- Material for this exercise
(* ===== verification/ProxyDialogSpec.v ===== *)
(** * A request of a dialog at the proxy

    The composition of route processing and dialog state: a request that
    carries the route this proxy recorded (RouteState::update, RouteStateMsg)
    has it taken off by normalizeProxyRoutes, and the RouteState made from the
    routes that were taken off has the recorded parameters. *)
From Stdlib Require Import ZArith Lia Ascii String.
From stdpp Require Import base list strings gmap sets.
From S2P Require Import Prelude UtlString UtlStringRefine NetBase64Codec NetBase64CodecSpec NetMd5Codec NameValuePair.
From S2P Require Import RouteState RouteStateSpec NameValueTokenizer NameValueTokenizerSpec HttpMessage HttpMessageSpec.
From S2P Require Import Format Pcre PcreSpec UrlCodec Url UrlSyntax UrlSpec UrlSound UrlRoundtrip UrlTotal.
From S2P Require Import RouteStateMsg RouteStateMsgSpec ProxyRoutes RouteTableSpec ProxyRoutesSpec.
Local Open Scope Z_scope.

(** ** Parsing parameters on demand changes no text *)

Lemma parseUrlParameters_again u u' : parseUrlParameters u = Ok u' -> parseUrlParameters u' = Ok u'.
Proof.
  unfold parseUrlParameters. destruct (mpUrlParameters u) eqn:E1; [intros [= <-]; by rewrite E1|].
  destruct (mRawUrlParameters u) as [|c r] eqn:E2; [intros [= <-]; by rewrite E1, E2|].
  destruct (parseCgiVariables _ _ _); try done. by intros [= <-].
Qed.

Section Dialog.
Context `{Base64SearchLaws} `{RouteSearchLaws} (fill : nat -> ascii) `{Pcre pcre_exec} (aliases : list (list ascii)).

Lemma alias_text u b u' : isMyHostAlias aliases u = Ok (b, u') -> toString pcre_exec u' = toString pcre_exec u.
Proof.
  unfold isMyHostAlias. destruct (_ =? _); [|by intros [= _ <-]]. case_bool_decide; [by intros [= _ <-]|].
  unfold getUrlParameter. destruct (parseUrlParameters u) as [u1| | |] eqn:E; try done. cbn [obind]. intros [= _ <-].
  unfold toString. rewrite E, (parseUrlParameters_again _ _ E). done.
Qed.

(** The route this proxy records: it is its own, and its text is what is
    saved when it is taken off. *)
Lemma own_route u0 token :
  bare_url u0 -> nul_free token -> isMyHostAlias aliases u0 = Ok (true, u0) ->
  let t := "<"%char :: uri_text (route_url u0 token) ++ [">"%char] in UrlSpec.short t ->
  exists u u', check_route fill (pcre_exec := pcre_exec) aliases t = Ok (true, u) /\ toString pcre_exec u = Ok (t, u').
Proof.
  intros (Hw & Hd & Hu & Hp & Hh & Hf) Hn Ha t Hs. pose proof (route_url_wf u0 token Hw Hn) as Hwr.
  set (v := route_url u0 token) in *.
  assert (mDisplayName v = [] /\ mpFieldParameters v = None /\ mUserId v = []) as (Vd & Vf & Vu) by done.
  assert (parseString fill pcre_exec t NameAddr false Url_default = Ok (parsed v [], [])) as Ep.
  { pose proof (parse_name_addr fill v [] Hwr) as E. rewrite Vf, Vd, app_nil_l in E. unfold t. rewrite (E eq_refl Hs).
    done. }
  assert (nul_free t) as Hnt.
  { constructor; [done|]. apply Forall_app. split; [by apply uri_nul_free|by repeat constructor]. }
  assert (exists u, isMyHostAlias aliases (parsed v []) = Ok (true, u)) as (u & Eu).
  { unfold isMyHostAlias in Ha |- *. cbn [mHostPort mScheme mHostAddress parsed].
    change (mHostPort v) with (mHostPort u0). change (mScheme v) with (mScheme u0). change (mHostAddress v) with (mHostAddress u0).
    destruct (mHostPort u0 =? PORT_NONE) eqn:E1; [|injection Ha as Ha; eexists; cbn; by rewrite Ha].
    case_bool_decide; [injection Ha as Ha; eexists; cbn; by rewrite Ha|].
    assert (getUrlParameter (bytes "transport") 0 u0 = Ok (None, u0)) as Et.
    { unfold getUrlParameter. destruct (wf_params_parsed u0 Hw) as [-> _]. cbn [obind]. by rewrite Hp. }
    rewrite Et in Ha. cbn [obind default] in Ha. injection Ha as Ha.
    unfold getUrlParameter. rewrite (force_params _ _ (mpUrlParameters v)) by (done || apply (wu_params _ Hwr)). cbn [obind].
    eexists. f_equal. f_equal. exact Ha. }
  exists u. unfold check_route, fromString. change (reset Url_default) with Url_default. rewrite (cstr_id _ Hnt), Ep. cbn [obind].
  assert (exists u', toString pcre_exec (parsed v []) = Ok (t, u')) as (u' & Et); [|exists u'; split; [exact Eu|by rewrite (alias_text _ _ _ Eu)]].
  assert (wf_sip_url (canonical v)) as Hwc by (destruct Hwr; by split).
  destruct (toString_text (pcre_exec := pcre_exec) _ Hwc) as (f & Ef & Ec). change (mpFieldParameters (canonical v)) with (mpFieldParameters v) in Ef. rewrite Vf in Ef. injection Ef as <-.
  assert (name_addr (canonical v) = true) as Ena.
  { unfold name_addr. rewrite (wu_scheme _ Hwc). cbn [canonical v route_url state_params mpUrlParameters set_url_params set_brackets set_user have andb orb].
    apply orb_true_r. }
  rewrite Ena in Ec. pose proof (force_parsed v [] None Hwr) as Ef. unfold force in Ef.
  assert (set_field_params None (parsed v []) = parsed v []) as Esp by done. rewrite Esp in Ef.
  assert (canonical (set_display [] (set_field_params None v)) = canonical v) as Ecan by (unfold canonical, set_display, set_field_params, set_brackets, set_user; simpl; by rewrite Hd, Hf).
  rewrite Ecan in Ef. exists (canonical v).
  assert (toString pcre_exec (parsed v []) = toString pcre_exec (canonical v)) as ->.
  { unfold toString at 1. destruct (parseUrlParameters (parsed v [])) as [u1| | |]; try done. cbn [obind] in Ef |- *. rewrite Ef. cbn [obind].
    unfold toString. destruct (wf_params_parsed _ Hwc) as [-> E2]. cbn [obind]. by rewrite E2. }
  rewrite Ec. do 2 f_equal. cbn [app mDisplayName canonical set_brackets set_user]. change (mDisplayName v) with (mDisplayName u0).
  rewrite Hd, app_nil_l, app_nil_r. f_equal. f_equal. unfold uri_text.
  assert (user_part (canonical v) = user_part v) as -> by (unfold user_part; change (mUserId (canonical v)) with (mUserId v); by rewrite Vu).
  reflexivity.
Qed.

(** The routes that are left may become what they could before. *)
Lemma may_become_tail m hs hs1 t rest r :
  routes_of hs = t :: rest -> routes_of hs1 = keep_route <$> rest ->
  may_become fill (pcre_exec := pcre_exec) m hs1 r -> may_become fill (pcre_exec := pcre_exec) m hs r.
Proof.
  intros E E1 [|r1 r2 u x u' Hr Hor Eu Et]; [constructor|]. rewrite E1 in Hr. apply list_elem_of_fmap in Hr as (r0 & -> & Hr).
  apply (become_route _ _ _ r0 r2 u x u'); [rewrite E; by right| |done|done]. right.
  destruct Hor as [->| ->]; [done|apply keep_route_idemp].
Qed.

(** The first round on a request whose first route is the recorded one. *)
Lemma own_route_round m hs rest uc t u ut :
  table (mNameValues m) hs -> fits hs -> request_line m -> Forall (fun r => DQUOTE ∉ r) (routes_of hs) ->
  routes_of hs = t :: rest -> t <> [] -> frontBackTrim t (bytes " " ++ ["009"%char]) = t ->
  check_request fill (pcre_exec := pcre_exec) aliases (getRequestUri m) = Ok (false, uc) -> ready uc ->
  check_route fill (pcre_exec := pcre_exec) aliases t = Ok (true, u) -> toString pcre_exec u = Ok (t, ut) ->
  exists w hs1, normalize_round fill pcre_exec aliases (mkWork m Url_default Url_default (Some [])) = Ok (false, w)
    /\ round_state fill (pcre_exec := pcre_exec) aliases m hs1 [t] w hs1 true /\ routes_of hs1 = keep_route <$> rest
    /\ forall n, n <> SIP_ROUTE_FIELD -> values_of n hs1 = values_of n hs.
Proof.
  intros Ht Hf Hl Hq Ers Hne Htrim Ec Hr Ek Es.
  assert (ready Url_default) as Hd by (split; simpl; (split; [constructor|done])).
  rewrite (round_check fill aliases (mkWork m Url_default Url_default (Some [])) false uc Hd Ec). cbn [w_msg w_topRouteUrl w_removedRoutes].
  rewrite (getRouteUri_first _ _ Ht Hf), Ers. cbv zeta. rewrite Htrim, bool_decide_false by done. cbn [obind negb].
  assert (t ∈ routes_of hs) as Hin by (rewrite Ers; by left).
  destruct (check_route_ready fill (pcre_exec := pcre_exec) aliases t) as (b & u1 & Ek' & Hru & Hqu).
  { pose proof (route_short hs t (proj1 Hf) Hin). unfold ESCAPES_MAX. lia. }
  rewrite Ek in Ek'. injection Ek' as <- <-. rewrite Forall_forall in Hq. specialize (Hqu (Hq t Hin)).
  unfold check_route in Ek. destruct (fromString fill pcre_exec t NameAddr false Url_default) as [[u0 x]| | |]; try done.
  cbn [obind] in Ek |- *. rewrite Ek. cbn [obind]. unfold save_route. rewrite Es. cbn [obind].
  destruct (toString_ready (pcre_exec := pcre_exec) u Hru Hqu) as (ut' & f & Hrt & _ & _ & Es'). rewrite Es in Es'. injection Es' as _ <-.
  destruct (removeRouteUri_spec fill _ _ 0 [] Ht Hf) as (l' & hs1 & E & Ht' & Hf' & Hr' & Ho').
  change (Z.of_nat 0) with 0 in E. rewrite E. cbn [obind]. rewrite Ers in Hr'. cbn [delete list_delete] in Hr'.
  eexists _, hs1. split; [done|]. split; [|done].
  split; cbn [w_msg w_requestUri w_topRouteUrl w_removedRoutes]; try done.
  - exists 0%nat, (length (routes_of hs1)). by rewrite drop_0, firstn_all.
  - intros r Hin2. exists r. auto.
  - exists []. split; [done|]. apply (resolved_none fill (pcre_exec := pcre_exec) aliases m hs1).
  - apply (become_first fill m hs1).
Qed.

(** C9: A request of a dialog finds the state of the dialog: when its first
    route is the one that this proxy recorded (RouteState::update) and its
    request URI is no loose route of the proxy, normalizeProxyRoutes takes the
    route off, and the RouteState made from the routes that were taken off has
    exactly the recorded parameters and cannot be changed. *)
Theorem dialog_request_finds_state secret rs es u0 m hs rest hp uc :
  recorded secret rs es -> bare_url u0 -> isMyHostAlias aliases u0 = Ok (true, u0) ->
  let t := state_route (pcre_exec := pcre_exec) u0 (token_of secret rs es) in UrlSpec.short t ->
  table (mNameValues m) hs -> fits hs -> request_line m -> of_call hs (mCallId rs) -> routes_of hs = t :: rest ->
  Forall (fun r => DQUOTE ∉ r) (routes_of hs) ->
  (forall r, may_become fill (pcre_exec := pcre_exec) m hs r -> reachable fill (pcre_exec := pcre_exec) aliases r) ->
  check_request fill (pcre_exec := pcre_exec) aliases (getRequestUri m) = Ok (false, uc) ->
  exists m' u removed rs2, normalizeProxyRoutes fill pcre_exec aliases m Url_default (Some []) = Ok (m', u, Some removed)
    /\ RouteState_new fill pcre_exec secret m' removed hp = Ok rs2
    /\ mFoundRouteState rs2 = true /\ mMayBeMutable rs2 = false /\ represents (mValues rs2) (list_to_map es).
Proof.
  intros Hrec Hb Ha t0 Hs Ht Hf Hl Hcall Ers Hq Hreach Ec. subst t0. pose proof Hb as (Hw & Hd & _ & Hp & _ & Hfl).
  pose proof (token_nul_free _ _ _ Hrec) as Hn.
  destruct (route_text (pcre_exec := pcre_exec) u0 _ Hw Hn) as (f & Ef & Et & Hnt & Hct). rewrite Hfl in Ef. injection Ef as <-.
  cbv zeta in Et, Hnt, Hct. unfold state_route in *. rewrite Et, Hd, app_nil_l in *.
  set (t := "<"%char :: uri_text (route_url u0 (token_of secret rs es)) ++ [">"%char]) in *.
  destruct (own_route u0 _ Hb Hn Ha Hs) as (u & ut & Ek & Eu).
  assert (all route_char t) as Hrc.
  { constructor; [done|]. apply Forall_app. split; [by apply bare_route|by repeat constructor]. }
  destruct (route_subs t Hrc ltac:(done)) as [_ Htrim].
  assert (Z.of_nat (length (getRequestUri m)) <= ESCAPES_MAX) as Hlm by (apply Hreach, become_first).
  destruct (check_request_ready fill (pcre_exec := pcre_exec) aliases _ Hlm) as (b & uc' & Ec' & Huc & _). rewrite Ec in Ec'. injection Ec' as <- <-.
  destruct (own_route_round m hs rest uc t u ut Ht Hf Hl Hq Ers ltac:(done) Htrim Ec Huc Ek Eu) as (w & hs1 & E1 & Hw1 & Hr1 & Ho1).
  pose proof (routes_count _ _ Ht) as Hc. rewrite Ers in Hc.
  destruct (normalize_loop_ends fill (pcre_exec := pcre_exec) aliases m hs1 [t]) with (fuel := (table_size (mNameValues m) + 1)%nat)
    (w := w) (hs := hs1) (k := true) as (w' & wl & hs' & k' & E2 & [] & Em & Er & _); [| |done| |].
  - rewrite Hr1. apply Forall_fmap. rewrite Ers in Hq. inversion Hq as [|? ? _ Hq']; subst. eapply Forall_impl; [exact Hq'|].
    intros r Hr. unfold keep_route. simpl. case_bool_decide; [done|]. set_solver.
  - intros r Hr. apply Hreach. by apply (may_become_tail m hs hs1 t rest).
  - rewrite Hr1, length_fmap. simpl in *. lia.
  - destruct st_removed as (rem & Erem & _). unfold normalizeProxyRoutes.
    replace (table_size (mNameValues m) + 2)%nat with (S (table_size (mNameValues m) + 1)) by lia. cbn [normalize_loop].
    rewrite E1. cbn [obind]. rewrite E2. cbn [obind]. rewrite Er, Erem.
    assert (of_call hs' (mCallId rs)) as Hcall' by (unfold of_call; by rewrite st_others, Ho1). rewrite <- Em in st_table.
    destruct (removed_state_found fill (pcre_exec := pcre_exec) secret rs es u0 [] (w_msg w') hs' [] rem hp) as (rs2 & E & Hrs2); try done.
    + by rewrite Hfl.
    + by rewrite Hd.
    + by rewrite Hd.
    + by rewrite Hd.
    + rewrite Hd, app_nil_l in E. eexists _, _, _, rs2. split; [reflexivity|]. split; [exact E|exact Hrs2].
Qed.
End Dialog.

(** ** Witness *)

#[local] Existing Instances pcre_search regex_search.

Definition own_aliases : list (list ascii) := [bytes "myhost.example.com:5060"].
Definition recorded_route : list ascii :=
  bytes "<sip:myhost.example.com;lr;sipXecs-rs=plugin%2Aparam1%7EdmFsdWUx.plugin2%2A%7EdmFsdWUy%216cedf2bb36711d2e69b3012ab3d1e16d>".
Definition bye_headers : list header := (SIP_ROUTE_FIELD, recorded_route) :: demo_headers.
Definition bye_request : SipMessage := mkMsg (bytes "BYE sip:a@10.0.0.1 SIP/2.0") (pair_of <$> bye_headers).

Lemma bye_table : table (mNameValues bye_request) bye_headers.
Proof.
  split; [apply pairs_of|];
    repeat (apply Forall_cons_2; [apply (bool_decide_unpack _); vm_compute; exact I|]); apply Forall_nil_2.
Qed.

Lemma bye_routes : routes_of bye_headers = [recorded_route].
Proof. vm_compute. reflexivity. Qed.

Lemma bye_reachable r : may_become zero_fill (pcre_exec := search) bye_request bye_headers r ->
  reachable zero_fill (H := search_Pcre 1000) own_aliases r.
Proof.
  intros [|r1 r2 u t u' Hr Hor Eu Et]; [apply reachable_by_computation; vm_compute; reflexivity|].
  rewrite bye_routes in Hr. apply list_elem_of_singleton in Hr as ->.
  assert (r2 = recorded_route) as -> by (by destruct Hor as [->| ->]). vm_compute in Eu. injection Eu as <-. vm_compute in Et.
  injection Et as <- _. apply reachable_by_computation. vm_compute. reflexivity.
Qed.

Lemma dialog_request_finds_state_witness :
  exists m' u removed rs2,
    normalizeProxyRoutes zero_fill search own_aliases bye_request Url_default (Some []) = Ok (m', u, Some removed)
    /\ RouteState_new zero_fill search [] m' removed (bytes "myhost.example.com") = Ok rs2
    /\ mFoundRouteState rs2 = true /\ mMayBeMutable rs2 = false
    /\ represents (mValues rs2) (list_to_map RouteStateSpec.sample_es).
Proof.
  destruct (check_request zero_fill (pcre_exec := search) own_aliases (getRequestUri bye_request)) as [[[] uc]| | |] eqn:Ec;
    try (by vm_compute in Ec).
  apply (@dialog_request_finds_state regex_search regex_search_laws pcre_search pcre_search_laws zero_fill search (search_Pcre 1000)
    own_aliases [] demo_state RouteStateSpec.sample_es demo_route bye_request bye_headers [] (bytes "myhost.example.com") uc).
  - exact demo_recorded.
  - exact demo_bare.
  - vm_compute. reflexivity.
  - apply short_of, Nat.leb_le. vm_compute. reflexivity.
  - exact bye_table.
  - split; [apply Forall_singleton; vm_compute; discriminate|vm_compute; discriminate].
  - vm_compute. discriminate.
  - vm_compute. reflexivity.
  - vm_compute. reflexivity.
  - rewrite bye_routes. apply Forall_singleton. apply (bool_decide_unpack _). vm_compute. exact I.
  - exact bye_reachable.
  - exact Ec.
Defined.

- Exercise aim
For this exercise, gather every line of the data that contains the word "constructor".

- Answer for the task
  { constructor; [done|]. apply Forall_app. split; [by apply uri_nul_free|by repeat constructor]. }
  intros E E1 [|r1 r2 u x u' Hr Hor Eu Et]; [constructor|]. rewrite E1 in Hr. apply list_elem_of_fmap in Hr as (r0 & -> & Hr).
  assert (ready Url_default) as Hd by (split; simpl; (split; [constructor|done])).
  { constructor; [done|]. apply Forall_app. split; [by apply bare_route|by repeat constructor]. }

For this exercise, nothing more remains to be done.